January was National Mentoring Month, as President Barack Obama recognized on January 3. Next week we celebrate National Girls and Women’s and Sports Day. The notion of “mentor,” and of one imparting wisdom to others, has its origins in Greek Mythology. It has long been a relationship dynamic that has been promoted, studied, arranged, and challenged over many years. Formal mentoring programs have been a regular and consistent strategy for engagement and relationship building in the youth development field and regularly a human resources approach used in non-profit and private business. And sports have been a perfect venue for mentoring relationships.

However, there is also great potential in the more informal ways we mentor. It is interesting that when surveyed about school, out-of-school time, and summer program experiences youth consistently express a desire for more opportunities for leadership and responsibility. We underutilize the natural dynamic and model of cross-age grouping. Across the spectrum both in academic content and enrichment activities, older and younger children working together can be an empowering and nurturing experience for both. We seem to embrace cross-age group more naturally in sports than many other settings. I was interested to observe the placement of high school students (with some training and supervision) as coaches at my younger daughter’s pick-up soccer tournament in the fall. The opportunity for the older girls to share relevant “on the field experience” and for the younger girlsblogpullquoteMentoring to have a more accessible image of where practice and commitment could get them was inspirational. It’s more than just the final score.

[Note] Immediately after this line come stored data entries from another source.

(** X14: [balance >= 0] is an invariant of the handlers from any store, not
    only from the seed: if every balance is [>= 0] and every amount in the
    sequence is finite, every balance is [>= 0] afterwards. *)
Theorem nonneg_preserved (rqs : list Request) (σ : gmap string Account) :
  Forall finite_amount rqs → nonneg_balances σ →
  nonneg_balances (serve_all rqs σ).
Proof.
  intros Hfin. revert σ.
  induction Hfin as [|rq rqs Hrq _ IH]; intros σ Hσ; simpl; [exact Hσ|].
  apply IH. apply (step_nonneg rq σ); [apply handle_step | exact Hrq | exact Hσ].
Qed.

Lemma nonneg_preserved_witness :
  nonneg_balances
    (serve_all [BankTransfer (ali_to_sara 1 0.5);
                Deposit {| DepositRequest.name := "Sara";
                           DepositRequest.amount_to_deposit := 3 |}]
       (<["Ali" := {| pin := 1; bank_balance := 0.5 |}]>
        (<["Sara" := {| pin := 2; bank_balance := infinity |}]> ∅))).
Proof.
  apply (nonneg_preserved
           [BankTransfer (ali_to_sara 1 0.5);
            Deposit {| DepositRequest.name := "Sara";
                       DepositRequest.amount_to_deposit := 3 |}]
           (<["Ali" := {| pin := 1; bank_balance := 0.5 |}]>
            (<["Sara" := {| pin := 2; bank_balance := infinity |}]> ∅))).
  - repeat constructor.
  - intros n a. rewrite lookup_insert. case_decide.
    + intros [= <-]. reflexivity.
    + rewrite lookup_insert. case_decide.
      * intros [= <-]. reflexivity.
      * rewrite lookup_empty. discriminate.
Defined.
(** * xeus-r request bridge: a shallow embedding of [src/xinterpreter.cpp]

    The file embeds the console redirector ([WriteConsoleEx],
    [capture_WriteConsoleEx]), the interactive input bridge ([ReadConsole])
    and the request handlers of [xeus_r::interpreter] as functions over an
    explicit session state, and states the properties of the specification
    over them.

    Conventions.
    - [std::string] is [string]; a byte is an [ascii], NUL included.
    - a C [int] is a [Z]; [std::size_t] is a [Z] reduced modulo [2^64].
    - the embedded runtime's values ([SEXP]) are an inductive type; the
      protection stack ([R_PPStack]) is the list of protected values, most
      recent first.
    - a handler is a computation in the monad [M]: it threads the session
      and either returns or leaves by a raised error. *)

From Stdlib Require Import ZArith String Ascii List Lia.
From stdpp Require Import base option list strings gmap.

Local Open Scope string_scope.
#[local] Set Warnings "-register-all".


(** ** Strings and C strings *)

(** [std::string(const char* s)]: the bytes before the first NUL. This is
    what [code.c_str()] handed to [Rf_mkString] and what
    [std::string(CHAR(x))] keep of a byte sequence. *)
Fixpoint c_str (s : string) : string :=
  match s with
  | EmptyString => EmptyString
  | String c r => if Ascii.eqb c zero then EmptyString else String c (c_str r)
  end.

(** No NUL byte: the invariant of the runtime's CHARSXP contents. *)
Fixpoint nul_free (s : string) : bool :=
  match s with
  | EmptyString => true
  | String c r => negb (Ascii.eqb c zero) && nul_free r
  end.

(** The first [n] bytes of [s]. *)
Fixpoint string_take (n : nat) (s : string) : string :=
  match n, s with
  | S k, String c r => String c (string_take k r)
  | _, _ => EmptyString
  end.

(** [std::string output(buf, buflen)]: exactly [buflen] bytes starting at
    [buf], no scan for a terminator. [buf] stands for the bytes readable at
    the pointer; a negative [buflen] (converted to a huge [size_t]) or one
    beyond the readable bytes has no defined result. *)
Definition std_string_n (buf : string) (buflen : Z) : option string :=
  if decide (0 ≤ buflen ≤ Z.of_nat (String.length buf))%Z
  then Some (string_take (Z.to_nat buflen) buf)
  else None.
(** * Neo Snake: the screen controller of [App]

    A shallow embedding of the top-level [App] component: the React state
    cells it owns, the three zustand stores it talks to, and every event
    handler it passes to its children.  Handlers are written in a small
    state monad over a [World] that holds the component state, the stores
    and the trace of calls made to collaborators that live outside the
    component.

    JavaScript numbers that the component only copies, compares with [0] or
    increments ([lives], [score], [level], [gameKey], ...) are modelled as
    [Z]. *)

From Stdlib Require Import ZArith List Bool String Lia.
Import ListNotations.
Open Scope Z_scope.

(** ** Data model *)

(** [type Screen = 'menu' | 'game' | 'gameover' | 'adventureMap'] *)
Inductive Screen : Type := Menu | Game | GameOver | AdventureMap.

(** [GameMode] of the user store; the component uses ['classic'] and
    ['adventure']. *)
Inductive GameMode : Type := Classic | Adventure.

(** Modelled from the spec: [Direction] is declared in [engine/types], which
    is not part of the sources; the D-Pad has four directions. *)
Inductive Direction : Type := DirUp | DirDown | DirLeft | DirRight.

(** Modelled from the spec: [SnakeConfig] is declared in [engine/types].  The
    component reads a single field of it, the optional [extraLives]; the
    name identifies the cosmetic variant. *)
Record SnakeConfig : Type := mkSnake {
  snakeName : string;
  extraLives : option Z
}.

(** Modelled from the spec: the fields of the session store ([useGameStore]).
    These are exactly the fields [handlePlayAgain] reads or writes. *)
Record GameState : Type := mkGameState {
  isPlaying : bool;
  isPaused : bool;
  isGameOver : bool;
  score : Z;
  lives : Z;
  level : Z;
  lastPlayedLevel : Z;
  catHitsThisLevel : Z;
  isFirstGame : bool;
  isDying : bool;
  isStunned : bool;
  stunEndTime : Z
}.

(** The argument of [useGameStore.setState]: an object literal naming some of
    the fields.  A field that the literal does not mention is [None]. *)
Record GamePatch : Type := mkGamePatch {
  p_isPlaying : option bool;
  p_isPaused : option bool;
  p_isGameOver : option bool;
  p_score : option Z;
  p_lives : option Z;
  p_level : option Z;
  p_lastPlayedLevel : option Z;
  p_catHitsThisLevel : option Z;
  p_isFirstGame : option bool;
  p_isDying : option bool;
  p_isStunned : option bool;
  p_stunEndTime : option Z
}.

Definition patched {A : Type} (new : option A) (old : A) : A :=
  match new with
  | Some v => v
  | None => old
  end.

(** zustand's [setState(partial)]: a shallow merge of the patch into the
    current state. *)
Definition applyPatch (p : GamePatch) (g : GameState) : GameState :=
  {| isPlaying := patched (p_isPlaying p) (isPlaying g);
     isPaused := patched (p_isPaused p) (isPaused g);
     isGameOver := patched (p_isGameOver p) (isGameOver g);
     score := patched (p_score p) (score g);
     lives := patched (p_lives p) (lives g);
     level := patched (p_level p) (level g);
     lastPlayedLevel := patched (p_lastPlayedLevel p) (lastPlayedLevel g);
     catHitsThisLevel := patched (p_catHitsThisLevel p) (catHitsThisLevel g);
     isFirstGame := patched (p_isFirstGame p) (isFirstGame g);
     isDying := patched (p_isDying p) (isDying g);
     isStunned := patched (p_isStunned p) (isStunned g);
     stunEndTime := patched (p_stunEndTime p) (stunEndTime g) |}.

(** Modelled from the spec: the user progress store ([useUserStore]) keeps the
    D-Pad preference and the unlocked adventure levels. *)
Record UserStore : Type := mkUserStore {
  dpadEnabled : bool;
  unlockedLevel : Z
}.

(** The [useState] cells of [App]. *)
Record ScreenState : Type := mkScreenState {
  screen : Screen;
  showShop : bool;
  showSettings : bool;
  showPauseMenu : bool;
  currentSnake : option SnakeConfig;
  currentMode : GameMode;
  gameKey : Z;
  justUnlockedLevel : option Z
}.

(** A direction handler is a closure created by the engine; the component
    only stores it and calls it, so it is identified by a number. *)
Definition DirectionCallback : Type := nat.

(** Calls that leave the component: store operations, the registered
    direction handler, and the console. *)
Inductive Call : Type :=
| CallStartGame (snake : option SnakeConfig) (mode : GameMode) (lvl : option Z)
| CallReset
| CallPauseGame
| CallResumeGame
| CallSetState (patch : GamePatch)
| CallUnlockNextLevel
| CallDirection (cb : DirectionCallback) (dir : Direction)
| CallConsoleLog (msg : string) (arg : Z).

Record World : Type := mkWorld {
  ui : ScreenState;
  directionCallbackRef : option DirectionCallback;
  game : GameState;
  selectedSnake : option SnakeConfig;
  user : UserStore;
  calls : list Call
}.

Definition isCallReset (c : Call) : bool :=
  match c with CallReset => true | _ => false end.

Definition isCallUnlockNextLevel (c : Call) : bool :=
  match c with CallUnlockNextLevel => true | _ => false end.

Definition count (f : Call -> bool) (l : list Call) : nat :=
  List.length (List.filter f l).

(** ** The handler monad *)

Definition Handler (A : Type) : Type := World -> A * World.

Definition ret {A : Type} (a : A) : Handler A := fun w => (a, w).

Definition bind {A B : Type} (m : Handler A) (k : A -> Handler B) : Handler B :=
  fun w => let (a, w') := m w in k a w'.

Declare Scope handler_scope.
Delimit Scope handler_scope with handler.
Notation "x <- m ;; k" := (bind m (fun x => k))
  (at level 61, m at next level, right associativity) : handler_scope.
Notation "m ;; k" := (bind m (fun _ => k))
  (at level 61, right associativity) : handler_scope.
Open Scope handler_scope.

Definition exec {A : Type} (m : Handler A) (w : World) : World := snd (m w).

(** The calls a handler makes when it runs from [w]. *)
Definition issued {A : Type} (m : Handler A) (w : World) : list Call :=
  skipn (List.length (calls w)) (calls (exec m w)).

Definition modifyUi (f : ScreenState -> ScreenState) : Handler unit :=
  fun w => (tt, mkWorld (f (ui w)) (directionCallbackRef w) (game w)
                        (selectedSnake w) (user w) (calls w)).

Definition modifyGame (f : GameState -> GameState) : Handler unit :=
  fun w => (tt, mkWorld (ui w) (directionCallbackRef w) (f (game w))
                        (selectedSnake w) (user w) (calls w)).

Definition modifyUser (f : UserStore -> UserStore) : Handler unit :=
  fun w => (tt, mkWorld (ui w) (directionCallbackRef w) (game w)
                        (selectedSnake w) (f (user w)) (calls w)).

Definition setRef (r : option DirectionCallback) : Handler unit :=
  fun w => (tt, mkWorld (ui w) r (game w) (selectedSnake w) (user w) (calls w)).

Definition emit (c : Call) : Handler unit :=
  fun w => (tt, mkWorld (ui w) (directionCallbackRef w) (game w)
                        (selectedSnake w) (user w) (calls w ++ [c])).

(** *** State setters of the component *)

Definition setScreen (s : Screen) : Handler unit :=
  modifyUi (fun u => mkScreenState s (showShop u) (showSettings u)
    (showPauseMenu u) (currentSnake u) (currentMode u) (gameKey u)
    (justUnlockedLevel u)).

Definition setShowShop (b : bool) : Handler unit :=
  modifyUi (fun u => mkScreenState (screen u) b (showSettings u)
    (showPauseMenu u) (currentSnake u) (currentMode u) (gameKey u)
    (justUnlockedLevel u)).

Definition setShowSettings (b : bool) : Handler unit :=
  modifyUi (fun u => mkScreenState (screen u) (showShop u) b
    (showPauseMenu u) (currentSnake u) (currentMode u) (gameKey u)
    (justUnlockedLevel u)).

Definition setShowPauseMenu (b : bool) : Handler unit :=
  modifyUi (fun u => mkScreenState (screen u) (showShop u) (showSettings u)
    b (currentSnake u) (currentMode u) (gameKey u) (justUnlockedLevel u)).

Definition setCurrentSnake (s : option SnakeConfig) : Handler unit :=
  modifyUi (fun u => mkScreenState (screen u) (showShop u) (showSettings u)
    (showPauseMenu u) s (currentMode u) (gameKey u) (justUnlockedLevel u)).

Definition setCurrentMode (m : GameMode) : Handler unit :=
  modifyUi (fun u => mkScreenState (screen u) (showShop u) (showSettings u)
    (showPauseMenu u) (currentSnake u) m (gameKey u) (justUnlockedLevel u)).

(** [setGameKey] is only called with an updater function. *)
Definition setGameKey (f : Z -> Z) : Handler unit :=
  modifyUi (fun u => mkScreenState (screen u) (showShop u) (showSettings u)
    (showPauseMenu u) (currentSnake u) (currentMode u) (f (gameKey u))
    (justUnlockedLevel u)).

Definition setJustUnlockedLevel (l : option Z) : Handler unit :=
  modifyUi (fun u => mkScreenState (screen u) (showShop u) (showSettings u)
    (showPauseMenu u) (currentSnake u) (currentMode u) (gameKey u) l).

(** *** Store accessors that need no store code *)

(** [useShopStore().getSelectedSnake()] *)
Definition getSelectedSnake : Handler (option SnakeConfig) :=
  fun w => (selectedSnake w, w).

(** [useGameStore.getState()] *)
Definition getState : Handler GameState := fun w => (game w, w).

(** [useGameStore.setState(patch)] *)
Definition setState (p : GamePatch) : Handler unit :=
  emit (CallSetState p) ;; modifyGame (applyPatch p).

Definition consoleLog (msg : string) (arg : Z) : Handler unit :=
  emit (CallConsoleLog msg arg).

(** Modelled from the spec: [pauseGame] of the session store, which is not
    part of the sources; it pauses the session, [isPaused = true]. *)
Definition store_pauseGame (g : GameState) : GameState :=
  applyPatch (mkGamePatch None (Some true) None None None None None None
                          None None None None) g.

(** Modelled from the spec: [resumeGame] of the session store, which is not
    part of the sources; it clears [isPaused]. *)
Definition store_resumeGame (g : GameState) : GameState :=
  applyPatch (mkGamePatch None (Some false) None None None None None None
                          None None None None) g.

Definition pauseGame : Handler unit :=
  emit CallPauseGame ;; modifyGame store_pauseGame.

Definition resumeGame : Handler unit :=
  emit CallResumeGame ;; modifyGame store_resumeGame.

(** [x || 0] on an optional number: [undefined] and [0] are falsy. *)
Definition orZero (x : option Z) : Z :=
  match x with
  | Some n => if n =? 0 then 0 else n
  | None => 0
  end.

(** ** The component *)

Section App.

(** The session store's [startGame] and [reset] and the progress store's
    [unlockNextLevel] are not part of the sources: the component is
    verified for every implementation of them. *)
Variable store_startGame :
  option SnakeConfig -> GameMode -> option Z -> GameState -> GameState.
Variable store_reset : GameState -> GameState.
Variable store_unlockNextLevel : UserStore -> UserStore.

Definition startGame (snake : option SnakeConfig) (mode : GameMode)
    (lvl : option Z) : Handler unit :=
  emit (CallStartGame snake mode lvl) ;;
  modifyGame (store_startGame snake mode lvl).

Definition reset : Handler unit :=
  emit CallReset ;; modifyGame store_reset.

Definition unlockNextLevel : Handler unit :=
  emit CallUnlockNextLevel ;; modifyUser store_unlockNextLevel.

Definition handleStartGame (snake : SnakeConfig) (mode : GameMode)
    : Handler unit :=
  setCurrentSnake (Some snake) ;;
  setCurrentMode mode ;;
  startGame (Some snake) mode None ;;
  setScreen Game.

Definition handleGameOver : Handler unit :=
  setScreen GameOver.

Definition handleLevelUp (_level : Z) : Handler unit :=
  ret tt.

(** The object literal passed to [setState] by [handlePlayAgain]. *)
Definition retryPatch (store : GameState) (isFullReset : bool)
    (totalLives : Z) : GamePatch :=
  {| p_isPlaying := Some true;
     p_isPaused := Some false;
     p_isGameOver := Some false;
     p_score := Some (if isFullReset then 0 else score store);
     p_catHitsThisLevel :=
       Some (if isFullReset then 0 else catHitsThisLevel store);
     p_level :=
       Some (if isFullReset then lastPlayedLevel store else level store);
     p_lives := Some (if isFullReset then totalLives else lives store);
     p_isFirstGame :=
       Some (if isFullReset then true else isFirstGame store);
     p_isDying := Some false;
     p_isStunned := Some false;
     p_stunEndTime := Some 0;
     p_lastPlayedLevel := None |}.

Definition handlePlayAgain : Handler unit :=
  snake <- getSelectedSnake ;;
  match snake with
  | None => ret tt
  | Some sn =>
      store <- getState ;;
      let currentLives := lives store in
      let isFullReset := currentLives =? 0 in
      setCurrentSnake (Some sn) ;;
      let snakeExtraLives := orZero (extraLives sn) in
      let totalLives := 3 + snakeExtraLives in
      setState (retryPatch store isFullReset totalLives) ;;
      (if isFullReset then setGameKey (fun k => k + 1) else ret tt) ;;
      setScreen Game
  end.

Definition handleMainMenu : Handler unit :=
  reset ;;
  setShowPauseMenu false ;;
  setScreen Menu.

Definition handlePauseGame : Handler unit :=
  pauseGame ;;
  setShowPauseMenu true.

Definition handleResumeGame : Handler unit :=
  setShowPauseMenu false ;;
  resumeGame.

Definition handleOpenSettingsFromPause : Handler unit :=
  setShowSettings true.

Definition handleDpadPress (direction : Direction) : Handler unit :=
  fun w =>
    match directionCallbackRef w with
    | Some callback => emit (CallDirection callback direction) w
    | None => ret tt w
    end.

Definition setDirectionCallback (callback : DirectionCallback)
    : Handler unit :=
  setRef (Some callback).

Definition handleAdventureLevelComplete (completedLevel : Z)
    : Handler unit :=
  consoleLog "[Adventure] Level completed:" completedLevel ;;
  unlockNextLevel.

Encouraging these connections for young people in our daily work without having to be derailed by the tasks involved in more formal mentoring programs (and quality mentoring does require careful and plan full work), might allow us to exploit some of the natural interests of younger youth to learn from and older youth to lead each other.

Georgia Hall, Ph.D., is a senior research scientist at the National Institute for Out-of-School Time at the Wellesley Centers for Women, Wellesley College, who specializes in research and evaluation on youth development programs.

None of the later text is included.